This is not at all an idle question; the President has already won a case on this basis. In 2016, political strategist Cheryl Jacobus filed a similar defamation claim against Trump, asserting that Trump defamed her when he claimed in a tweet that she begged for a job and was rebuffed:

Really dumb @CheriJacobus. Begged my people for a job. Turned her down twice and she went hostile. Major loser, zero credibility.

In that case, a New York court dismissed the lawsuit against President Trump, finding that the tweet could not be taken as a statement of provable fact, but was hyperbole and political opinion. There are several important factors in this decision. First, the New York court noted that under New York law, whether a statement is fact or opinion is a question of law for the court — meaning that it can be resolved by the court on a motion to dismiss. Second, the New York court emphasized how important the context of the statement is in determining whether it is fact or opinion. When the statement in question is a Trump tweet, the context is a dumpster fire. Here's what that court said:

Moreover, the immediate context of defendants' statements is the familiar back and forth between a political commentator and the subject of her criticism, and the larger context is the Republican presidential primary and Trump's regular use of Twitter to circulate his positions and skewer his opponents and others who criticize him, including journalists and media organizations whose coverage he finds objectionable. (See eg Jasmine C. Lee & Kevin Quealy, The 289 People Places and Things Donald Trump Has Insulted on Twitter: A Complete List, The Upshot, NY Times [digital ed], Dec. 6, 2016,http://www.nytimes.com/interactive/2016/01/28/upshot/donald-trump-twitter-insults.html [accessed Jan. 8, 2017]). His tweets about his critics, necessarily restricted to 140 characters or less, are rife with vague and simplistic insults such as "loser" or "total loser" or "totally biased loser," "dummy" or "dope" or "dumb," "zero/no credibility," "crazy" or "wacko," and "disaster," all deflecting serious consideration. (Id.; see Technovate LLCv Fanelli, 49 Misc 3d 1201[A], 2015 NY Slip Op 51349[U], *4 [Civ Ct, Richmond County 2015] ["On-line speech often is characterized by the use of slang, grammatical mistakes, spelling errors, and a general lack of coherence."]; Ellyn M. Angelotti, Twibel Law: What Defamation and Its Remedies Look Like in the Age of Twitter, 13 J High Tech L 430, 433 [2013] ["The informal nature of conversation on Twitter tends to encourage people to talk more freely about others, including the spreading of rumors and potential falsehoods."]).

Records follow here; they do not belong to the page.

(* ===== verification/Scope.v ===== *)
(** * What a push or a verification works on

    [protection/scope.py]: the scope argument of the push and verify commands and the
    chunks it selects from the catalogue (replication side). *)

From S2P Require Import Prelude PyStr Common Protection Catalog ProtectionTable Snapshots.

Definition DEFAULT_PROTECTION_SCOPE : pystr := u "pending".
Definition PROTECTION_SCOPE_CHOICES : list pystr :=
  [u "pending"; u "snapshot"; u "all-reachable"; u "all-known-chunks"].

(** [str(scope or DEFAULT_PROTECTION_SCOPE).strip()] *)
Definition scope_text (scope : option pystr) : pystr :=
  strip (match scope with
         | None => DEFAULT_PROTECTION_SCOPE
         | Some s => if bool_decide (s = []) then DEFAULT_PROTECTION_SCOPE else s
         end).

Definition check_scope (value : pystr) (snapshot_id : option Z) : res pystr :=
  if bool_decide (value ∉ PROTECTION_SCOPE_CHOICES) then Err MetadataDatabaseValueError
  else if bool_decide (value = u "snapshot" ∧ snapshot_id = None) then Err MetadataDatabaseValueError
  else Ok value.

Definition normalize_protection_scope (scope : option pystr) (snapshot_id : option Z) : res pystr :=
  let value := scope_text scope in
  match snapshot_id with
  | None => check_scope value snapshot_id
  | Some _ =>
      if bool_decide (value ∉ [DEFAULT_PROTECTION_SCOPE; u "snapshot"])
      then Err MetadataDatabaseValueError
      else check_scope (u "snapshot") snapshot_id
  end.

Definition chunk_hashes_for_scope (c : Catalog) (scope : pystr) (snapshot_id : option Z)
  : res (list pystr) :=
  if bool_decide (scope = u "snapshot") then
    match snapshot_id with
    | None => Err MetadataDatabaseValueError
    | Some sid =>
        match (get_snapshot_status c sid).1 with
        | None => Err MetadataDatabaseValueError
        | Some COMPLETE => Ok (snapshot_chunk_hashes c sid)
        | Some _ => Err MetadataDatabaseValueError
        end
    end
  else if bool_decide (scope = u "all-reachable") then Ok (all_reachable_chunk_hashes c)
  else if bool_decide (scope = u "all-known-chunks") then Ok (all_known_chunk_hashes c)
  else Err MetadataDatabaseValueError.

Definition replication_push_chunks_for_scope (c : Catalog) (scope : pystr) (snapshot_id : option Z)
    (desired_rf : Z) (current_epoch : option pystr) (limit : option Z) : res (list pystr) :=
  chunk_hashes ← chunk_hashes_for_scope c scope snapshot_id;
  pending_protection_chunks_for_hashes c chunk_hashes desired_rf current_epoch limit.

Definition scoped_replication_push_chunks (c : Catalog) (scope : option pystr)
    (snapshot_id : option Z) (desired_rf : Z) (current_epoch : option pystr) (limit : option Z)
  : res (list pystr) :=
  scope_value ← normalize_protection_scope scope snapshot_id;
  if bool_decide (scope_value = DEFAULT_PROTECTION_SCOPE)
  then Ok (get_pending_protection_chunks c desired_rf current_epoch limit)
  else replication_push_chunks_for_scope c scope_value snapshot_id desired_rf current_epoch limit.

Definition replication_verification_candidates_for_scope (c : Catalog) (scope : pystr)
    (snapshot_id : option Z) (include_verified : bool) (limit : option Z)
  : res (list VerificationCandidate) :=
  chunk_hashes ← chunk_hashes_for_scope c scope snapshot_id;
  chunk_protection_verification_candidates_for_hashes c chunk_hashes include_verified limit.

Definition scoped_replication_verification_candidates (c : Catalog) (scope : option pystr)
    (snapshot_id : option Z) (include_verified : bool) (limit : option Z)
  : res (list VerificationCandidate) :=
  scope_value ← normalize_protection_scope scope snapshot_id;
  if bool_decide (scope_value = DEFAULT_PROTECTION_SCOPE)
  then Ok (get_verification_candidates c include_verified limit)
  else replication_verification_candidates_for_scope c scope_value snapshot_id include_verified limit.

(** ** Chunks of stored recipes *)

Lemma joined_has_row c live h :
  catalog_wf c → h ∈ joined_chunk_hashes c live →
  is_valid_blake3_hex h = true ∧ is_Some (chunk_protection c !! h).
Proof.
  intros Hwf. rewrite elem_of_joined. intros (id & it & rid & rc & _ & _ & _ & _ & Hrc & ->).
  destruct (recipe_chunks c !! rid) as [rows|] eqn:E; [|by inversion Hrc]. cbn in Hrc.
  destruct (rwf_rows c (cwf_recipes c Hwf) _ _ E) as (_ & Hck & _).
  split; [by eapply checked_valid|]. by eapply (pwf_recipes c (cwf_protection c Hwf)).
Qed.

Lemma valid_hash_stripped h : is_valid_blake3_hex h = true → valid_recipe_hash h = Ok h.
Proof.
  intros H. unfold valid_recipe_hash. assert (strip h = h) as ->; [|by rewrite H].
  apply strip_hex. unfold is_valid_blake3_hex in H. by bool_hyps.
Qed.

Lemma unique_hashes_valid hs :
  Forall (λ h, is_valid_blake3_hex h = true) hs → unique_hashes hs = Ok (ordered_unique hs).
Proof.
  intros H. unfold unique_hashes. assert (mapM_res valid_recipe_hash hs = Ok hs) as ->; [|done].
  apply mapM_res_Ok. induction H; constructor; auto using valid_hash_stripped.
Qed.

Lemma elem_of_push_chunks c rf epoch h :
  (0 < rf)%Z → evidence_wf c → is_Some (chunk_protection c !! h) →
  (∃ r, chunk_protection c !! h = Some r ∧ pending_row rf epoch r = true) ↔
  is_chunk_remotely_protected c h rf epoch = Ok false.
Proof.
  intros Hrf Hev [r Hr]. unfold is_chunk_remotely_protected, get_chunk_protection.
  rewrite Hr, pending_row_insufficient by eauto. destruct (pending_row rf epoch r) eqn:E; cbn.
  - split; [done|eauto].
  - split; [|done]. intros (r' & ? & ?). simplify_eq. congruence.
Qed.

(** ** Properties *)

(** C1: no chunk of a snapshot is forgotten: in every reachable catalogue each of its
    chunks is protected by enough copies in the placement epoch or is returned by the
    query the next push works on. *)
Theorem no_chunk_forgotten c sid rf epoch h :
  rtc cstep empty_catalog c → (0 < rf)%Z → h ∈ snapshot_chunk_hashes c sid →
  is_chunk_remotely_protected c h rf epoch = Ok true
  ∨ h ∈ get_pending_protection_chunks c rf epoch None.
Proof.
  intros Hr Hrf Hin. destruct (csteps_ok _ _ empty_catalog_wf Hr) as [Hwf _].
  unfold snapshot_chunk_hashes in Hin. rewrite elem_of_order_by_hash in Hin.
  destruct (joined_has_row _ _ _ Hwf Hin) as [_ [r Hrow]].
  unfold get_pending_protection_chunks. rewrite elem_of_select.
  unfold is_chunk_remotely_protected, get_chunk_protection. rewrite Hrow.
  rewrite pending_row_insufficient by (auto; intros; by eapply (cwf_evidence c Hwf)).
  destruct (pending_row rf epoch r) eqn:E; [right; eauto|by left].
Qed.

Lemma no_chunk_forgotten_witness :
  ∃ c, is_chunk_remotely_protected c (example_hash 97) 3 None = Ok true
    ∨ example_hash 97 ∈ get_pending_protection_chunks c 3 None None.
Proof.
  destruct example_backup_reachable as (c & row & Hr & Hrow & Hst & _ & Hin). exists c.
  exact (no_chunk_forgotten c 1 3 None (example_hash 97) Hr ltac:(lia) Hin).
Defined.

(** a push scoped to a finished snapshot works on exactly the chunks of that
    snapshot that are not protected in the placement epoch, and is refused for a
    snapshot that is not COMPLETE. *)
Theorem scoped_push_correct c scope sid rf epoch :
  rtc cstep empty_catalog c → (0 < rf)%Z → scope_text scope ∈ [u "pending"; u "snapshot"] →
  match scoped_replication_push_chunks c scope (Some sid) rf epoch None with
  | Ok hs => (get_snapshot_status c sid).1 = Some COMPLETE
      ∧ ∀ h, h ∈ hs ↔ h ∈ snapshot_chunk_hashes c sid
                      ∧ is_chunk_remotely_protected c h rf epoch = Ok false
  | Err e => e = MetadataDatabaseValueError ∧ (get_snapshot_status c sid).1 ≠ Some COMPLETE
  end.
Proof.
  intros Hr Hrf Hs. destruct (csteps_ok _ _ empty_catalog_wf Hr) as [Hwf _].
  unfold scoped_replication_push_chunks, normalize_protection_scope.
  rewrite bool_decide_false by (intros H; apply H; exact Hs).
  change (check_scope (u "snapshot") (Some sid)) with (Ok (u "snapshot")). cbn [mbind res_bind].
  rewrite bool_decide_false by done. unfold replication_push_chunks_for_scope, chunk_hashes_for_scope.
  rewrite bool_decide_true by done.
  destruct (get_snapshot_status c sid).1 as [[]|] eqn:Est; cbn [mbind res_bind]; [done| |done..].
  assert (∀ h, h ∈ snapshot_chunk_hashes c sid →
    is_valid_blake3_hex h = true ∧ is_Some (chunk_protection c !! h)) as Hrows.
  { intros h Hin. unfold snapshot_chunk_hashes in Hin. rewrite elem_of_order_by_hash in Hin.
    by eapply joined_has_row. }
  unfold pending_protection_chunks_for_hashes.
  rewrite unique_hashes_valid by (apply Forall_forall; intros; by apply Hrows). cbn [mbind res_bind].
  pose proof (elem_of_ordered_unique (snapshot_chunk_hashes c sid)) as Hou.
  destruct (ordered_unique (snapshot_chunk_hashes c sid)) as [|h0 hs] eqn:Eh.
  - split; [done|]. intros h. rewrite <-Hou. split; [|intros [? _]]; set_solver.
  - split; [done|]. intros h. rewrite elem_of_select, <-Hou. split.
    + intros (r & Hrow & Hw). bool_hyps. split; [done|].
      apply elem_of_push_chunks; eauto using cwf_evidence.
    + intros [Hin Hp]. destruct (Hrows h) as [_ Hrow]; [by apply Hou|].
      apply elem_of_push_chunks in Hp as (r & Hr' & Hpr); [|done|by apply cwf_evidence|done].
      exists r. split; [done|]. by rewrite bool_decide_true, Hpr.
Qed.

Lemma scoped_push_correct_witness :
  ∃ c, match scoped_replication_push_chunks c None (Some 1%Z) 3 None None with
       | Ok hs => (get_snapshot_status c 1).1 = Some COMPLETE
           ∧ ∀ h, h ∈ hs ↔ h ∈ snapshot_chunk_hashes c 1
                           ∧ is_chunk_remotely_protected c h 3 None = Ok false
       | Err e => e = MetadataDatabaseValueError ∧ (get_snapshot_status c 1).1 ≠ Some COMPLETE
       end.
Proof.
  destruct example_backup_reachable as (c & row & Hr & _). exists c.
  apply (scoped_push_correct c None 1 3 None Hr); [lia|by left].
Defined.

Based on that, the New York court dismissed Jacobus' suit against Trump.

Stormy Daniels' suit against Trump will face a similar challenge. The federal court will be applying the Federal Rules of Civil Procedure for procedural matters, but applying New York's substantive law of defamation. Here's a footnote if you want to know why, because it's dull.1 Trump's lawyers will almost certainly file a motion to dismiss the case. The question before the federal judge will be whether, if all facts (as opposed to conclusions) in the complaint are taken as true, the complaint shows defamation under New York law. The President's lawyers will have a strong argument, boosted by the Jacobus case, that it does not, because his tweet can't be taken as a factual allegation. The context is (a) this President and (b) Twitter. Twitter in general, and this President on Twitter in particular, are widely understood by anyone familiar with the context to be full of bombast and truculent rhetoric, not reliable fact. This impression is enhanced by the figurative language ("con job") in the tweet and the way it was combined with an overtly partisan and opinion-based swipe at the news media. In short, the President's lawyers have a very credible chance of getting this thrown out on the basis that Trump's tweet can only be taken as trash talk, not as a literal provable statement that Daniels is lying.

Yes, that would make two courts that have found as a matter of law that the statements of the President of the United States cannot be taken factually or literally, but should be understood as bluster.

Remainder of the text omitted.